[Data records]
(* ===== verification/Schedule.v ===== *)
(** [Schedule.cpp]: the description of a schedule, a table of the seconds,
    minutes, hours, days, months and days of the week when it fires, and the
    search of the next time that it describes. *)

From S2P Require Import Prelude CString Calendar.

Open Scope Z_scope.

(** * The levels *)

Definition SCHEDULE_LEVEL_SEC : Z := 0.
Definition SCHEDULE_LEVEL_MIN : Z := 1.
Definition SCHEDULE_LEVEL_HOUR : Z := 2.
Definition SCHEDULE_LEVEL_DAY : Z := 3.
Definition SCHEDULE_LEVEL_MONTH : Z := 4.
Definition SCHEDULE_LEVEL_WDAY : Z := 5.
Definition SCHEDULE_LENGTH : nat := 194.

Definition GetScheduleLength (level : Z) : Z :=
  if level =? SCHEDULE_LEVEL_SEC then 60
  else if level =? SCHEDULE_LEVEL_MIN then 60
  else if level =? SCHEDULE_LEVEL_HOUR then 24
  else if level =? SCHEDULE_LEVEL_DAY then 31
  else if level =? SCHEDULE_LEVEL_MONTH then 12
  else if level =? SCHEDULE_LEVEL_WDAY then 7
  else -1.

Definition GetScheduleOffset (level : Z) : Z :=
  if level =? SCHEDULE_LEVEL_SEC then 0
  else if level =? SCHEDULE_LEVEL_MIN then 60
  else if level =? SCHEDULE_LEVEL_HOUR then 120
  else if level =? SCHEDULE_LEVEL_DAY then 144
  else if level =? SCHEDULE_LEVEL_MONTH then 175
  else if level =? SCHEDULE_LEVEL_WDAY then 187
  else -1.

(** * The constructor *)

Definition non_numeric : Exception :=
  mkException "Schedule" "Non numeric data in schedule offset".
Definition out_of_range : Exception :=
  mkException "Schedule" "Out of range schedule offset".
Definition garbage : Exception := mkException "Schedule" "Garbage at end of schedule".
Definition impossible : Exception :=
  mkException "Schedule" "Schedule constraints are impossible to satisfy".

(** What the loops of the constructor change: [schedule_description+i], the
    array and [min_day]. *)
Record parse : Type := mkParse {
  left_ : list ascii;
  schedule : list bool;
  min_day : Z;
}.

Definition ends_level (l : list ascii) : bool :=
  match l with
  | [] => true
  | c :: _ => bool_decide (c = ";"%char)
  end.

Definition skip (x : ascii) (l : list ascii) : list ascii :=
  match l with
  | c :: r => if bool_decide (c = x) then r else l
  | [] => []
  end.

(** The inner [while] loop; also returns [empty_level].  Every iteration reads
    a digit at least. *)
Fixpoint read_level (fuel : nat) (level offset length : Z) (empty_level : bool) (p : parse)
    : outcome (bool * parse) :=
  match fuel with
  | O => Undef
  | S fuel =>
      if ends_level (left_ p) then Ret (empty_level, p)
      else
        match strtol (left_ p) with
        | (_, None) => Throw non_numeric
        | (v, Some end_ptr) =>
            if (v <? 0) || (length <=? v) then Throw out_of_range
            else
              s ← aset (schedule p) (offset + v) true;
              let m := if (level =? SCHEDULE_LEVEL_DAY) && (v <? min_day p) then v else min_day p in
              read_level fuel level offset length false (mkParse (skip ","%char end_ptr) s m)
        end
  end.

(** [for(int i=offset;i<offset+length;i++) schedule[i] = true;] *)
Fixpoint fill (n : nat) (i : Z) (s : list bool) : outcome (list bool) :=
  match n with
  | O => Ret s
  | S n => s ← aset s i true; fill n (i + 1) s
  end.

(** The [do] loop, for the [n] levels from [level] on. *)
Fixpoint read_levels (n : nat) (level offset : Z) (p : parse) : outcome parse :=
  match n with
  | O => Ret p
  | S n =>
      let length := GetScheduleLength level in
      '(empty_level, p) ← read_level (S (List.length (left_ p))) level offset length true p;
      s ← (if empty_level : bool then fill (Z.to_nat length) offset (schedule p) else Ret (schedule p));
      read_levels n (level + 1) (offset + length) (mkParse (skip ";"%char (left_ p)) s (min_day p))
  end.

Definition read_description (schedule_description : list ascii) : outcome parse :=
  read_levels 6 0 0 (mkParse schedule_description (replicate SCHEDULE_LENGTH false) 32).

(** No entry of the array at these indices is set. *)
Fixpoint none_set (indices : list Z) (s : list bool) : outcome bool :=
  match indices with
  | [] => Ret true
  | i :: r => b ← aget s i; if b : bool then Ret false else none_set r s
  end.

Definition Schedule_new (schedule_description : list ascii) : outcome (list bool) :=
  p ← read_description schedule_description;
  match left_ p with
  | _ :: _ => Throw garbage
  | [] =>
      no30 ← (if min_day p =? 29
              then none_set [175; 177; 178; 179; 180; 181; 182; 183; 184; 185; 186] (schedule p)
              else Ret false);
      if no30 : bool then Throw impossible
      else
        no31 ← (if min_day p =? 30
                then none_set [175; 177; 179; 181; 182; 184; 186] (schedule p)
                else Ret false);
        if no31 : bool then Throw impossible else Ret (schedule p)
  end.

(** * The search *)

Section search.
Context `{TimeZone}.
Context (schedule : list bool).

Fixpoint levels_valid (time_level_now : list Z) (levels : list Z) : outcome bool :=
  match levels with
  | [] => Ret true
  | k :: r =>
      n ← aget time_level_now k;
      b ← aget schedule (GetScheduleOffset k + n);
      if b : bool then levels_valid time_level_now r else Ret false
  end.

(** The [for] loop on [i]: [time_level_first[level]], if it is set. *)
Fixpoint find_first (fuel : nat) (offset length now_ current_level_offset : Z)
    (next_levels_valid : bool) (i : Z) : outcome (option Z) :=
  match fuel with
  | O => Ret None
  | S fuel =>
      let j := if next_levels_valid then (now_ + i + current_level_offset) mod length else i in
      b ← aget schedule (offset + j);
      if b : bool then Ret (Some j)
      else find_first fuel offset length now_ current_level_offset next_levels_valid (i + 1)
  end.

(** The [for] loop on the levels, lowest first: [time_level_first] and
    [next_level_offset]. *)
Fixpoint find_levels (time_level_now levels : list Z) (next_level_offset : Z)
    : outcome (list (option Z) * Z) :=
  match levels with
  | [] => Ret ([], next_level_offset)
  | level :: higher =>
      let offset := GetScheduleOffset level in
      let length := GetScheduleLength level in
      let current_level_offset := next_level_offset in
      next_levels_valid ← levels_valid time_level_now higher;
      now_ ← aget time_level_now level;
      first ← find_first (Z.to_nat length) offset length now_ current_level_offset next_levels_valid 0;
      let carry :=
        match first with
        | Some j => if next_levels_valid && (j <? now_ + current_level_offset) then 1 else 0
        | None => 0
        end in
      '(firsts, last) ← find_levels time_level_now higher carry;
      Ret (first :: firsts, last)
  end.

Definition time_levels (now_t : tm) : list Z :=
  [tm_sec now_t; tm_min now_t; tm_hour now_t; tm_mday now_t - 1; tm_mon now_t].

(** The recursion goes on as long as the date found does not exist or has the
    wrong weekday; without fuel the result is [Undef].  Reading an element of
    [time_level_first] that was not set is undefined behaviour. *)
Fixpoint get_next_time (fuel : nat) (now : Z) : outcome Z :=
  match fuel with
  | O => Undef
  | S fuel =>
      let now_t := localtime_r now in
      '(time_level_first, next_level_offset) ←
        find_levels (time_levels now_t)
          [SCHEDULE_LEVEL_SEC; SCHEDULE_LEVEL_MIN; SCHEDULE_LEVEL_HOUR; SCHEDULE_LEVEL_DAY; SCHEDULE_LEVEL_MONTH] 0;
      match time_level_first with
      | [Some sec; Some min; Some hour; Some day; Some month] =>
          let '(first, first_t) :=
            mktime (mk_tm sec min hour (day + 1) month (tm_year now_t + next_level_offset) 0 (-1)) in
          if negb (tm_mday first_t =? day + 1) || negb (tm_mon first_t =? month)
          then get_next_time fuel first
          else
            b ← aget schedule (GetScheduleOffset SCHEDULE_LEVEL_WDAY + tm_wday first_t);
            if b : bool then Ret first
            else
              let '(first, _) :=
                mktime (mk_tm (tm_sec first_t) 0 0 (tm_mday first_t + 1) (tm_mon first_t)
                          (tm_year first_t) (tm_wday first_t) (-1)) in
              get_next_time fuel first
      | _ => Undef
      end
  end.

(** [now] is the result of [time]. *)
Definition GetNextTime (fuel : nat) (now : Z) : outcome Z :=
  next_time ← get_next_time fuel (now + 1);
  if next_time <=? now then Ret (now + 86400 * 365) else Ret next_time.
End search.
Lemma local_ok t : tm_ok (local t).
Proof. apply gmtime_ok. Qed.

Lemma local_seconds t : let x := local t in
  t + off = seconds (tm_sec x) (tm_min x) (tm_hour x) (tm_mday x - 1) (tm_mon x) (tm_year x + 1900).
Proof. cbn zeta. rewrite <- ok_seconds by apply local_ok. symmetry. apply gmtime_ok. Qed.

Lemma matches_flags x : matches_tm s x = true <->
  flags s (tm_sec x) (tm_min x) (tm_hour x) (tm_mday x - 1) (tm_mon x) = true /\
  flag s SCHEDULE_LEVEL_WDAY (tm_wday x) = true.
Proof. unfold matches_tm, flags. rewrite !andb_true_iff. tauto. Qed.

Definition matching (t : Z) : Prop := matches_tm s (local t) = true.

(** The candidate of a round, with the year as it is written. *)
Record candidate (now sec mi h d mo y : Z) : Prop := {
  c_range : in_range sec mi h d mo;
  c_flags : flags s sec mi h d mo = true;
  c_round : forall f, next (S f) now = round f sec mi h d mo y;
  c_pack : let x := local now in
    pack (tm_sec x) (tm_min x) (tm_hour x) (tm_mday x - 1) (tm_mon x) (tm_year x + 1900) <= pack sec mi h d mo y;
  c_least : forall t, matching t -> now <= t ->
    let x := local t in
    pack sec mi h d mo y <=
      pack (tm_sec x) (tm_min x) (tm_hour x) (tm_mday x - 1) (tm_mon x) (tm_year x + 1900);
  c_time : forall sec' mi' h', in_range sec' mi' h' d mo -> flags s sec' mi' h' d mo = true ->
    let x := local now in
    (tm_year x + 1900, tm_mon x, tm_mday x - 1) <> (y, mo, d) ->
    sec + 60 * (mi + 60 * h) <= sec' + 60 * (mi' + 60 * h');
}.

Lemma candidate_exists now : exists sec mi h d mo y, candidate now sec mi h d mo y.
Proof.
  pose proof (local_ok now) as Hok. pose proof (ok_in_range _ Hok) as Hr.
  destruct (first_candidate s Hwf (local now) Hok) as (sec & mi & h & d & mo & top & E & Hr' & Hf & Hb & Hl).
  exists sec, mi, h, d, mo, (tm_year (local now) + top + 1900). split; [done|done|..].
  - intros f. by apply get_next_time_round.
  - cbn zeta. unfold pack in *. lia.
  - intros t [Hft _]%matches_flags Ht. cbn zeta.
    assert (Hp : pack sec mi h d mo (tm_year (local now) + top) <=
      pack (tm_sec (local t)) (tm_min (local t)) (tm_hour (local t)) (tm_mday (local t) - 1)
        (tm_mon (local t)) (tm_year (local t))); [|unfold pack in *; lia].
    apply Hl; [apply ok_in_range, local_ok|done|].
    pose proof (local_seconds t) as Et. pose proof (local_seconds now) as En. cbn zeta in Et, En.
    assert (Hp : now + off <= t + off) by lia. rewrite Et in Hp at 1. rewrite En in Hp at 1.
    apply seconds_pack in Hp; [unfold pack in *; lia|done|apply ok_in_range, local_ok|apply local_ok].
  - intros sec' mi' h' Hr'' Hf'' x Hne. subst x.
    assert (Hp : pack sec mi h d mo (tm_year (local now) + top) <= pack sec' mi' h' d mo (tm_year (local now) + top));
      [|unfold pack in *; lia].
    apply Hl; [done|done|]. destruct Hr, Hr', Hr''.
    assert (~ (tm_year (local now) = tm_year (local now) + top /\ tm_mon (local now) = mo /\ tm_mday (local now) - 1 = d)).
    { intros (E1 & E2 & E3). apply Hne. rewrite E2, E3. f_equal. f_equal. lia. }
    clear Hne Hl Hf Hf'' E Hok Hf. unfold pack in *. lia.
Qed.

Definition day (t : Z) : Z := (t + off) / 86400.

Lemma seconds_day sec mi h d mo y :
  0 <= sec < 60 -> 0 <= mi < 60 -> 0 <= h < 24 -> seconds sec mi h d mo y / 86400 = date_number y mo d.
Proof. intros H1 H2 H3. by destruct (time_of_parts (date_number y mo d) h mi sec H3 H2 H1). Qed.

- [What to do]: The lines to copy run from the first line of the entries to the line containing "From S2P Require"; copy them exactly and output nothing else.

- [Answer section]:
(* ===== verification/Schedule.v ===== *)
(** [Schedule.cpp]: the description of a schedule, a table of the seconds,
    minutes, hours, days, months and days of the week when it fires, and the
    search of the next time that it describes. *)

From S2P Require Import Prelude CString Calendar.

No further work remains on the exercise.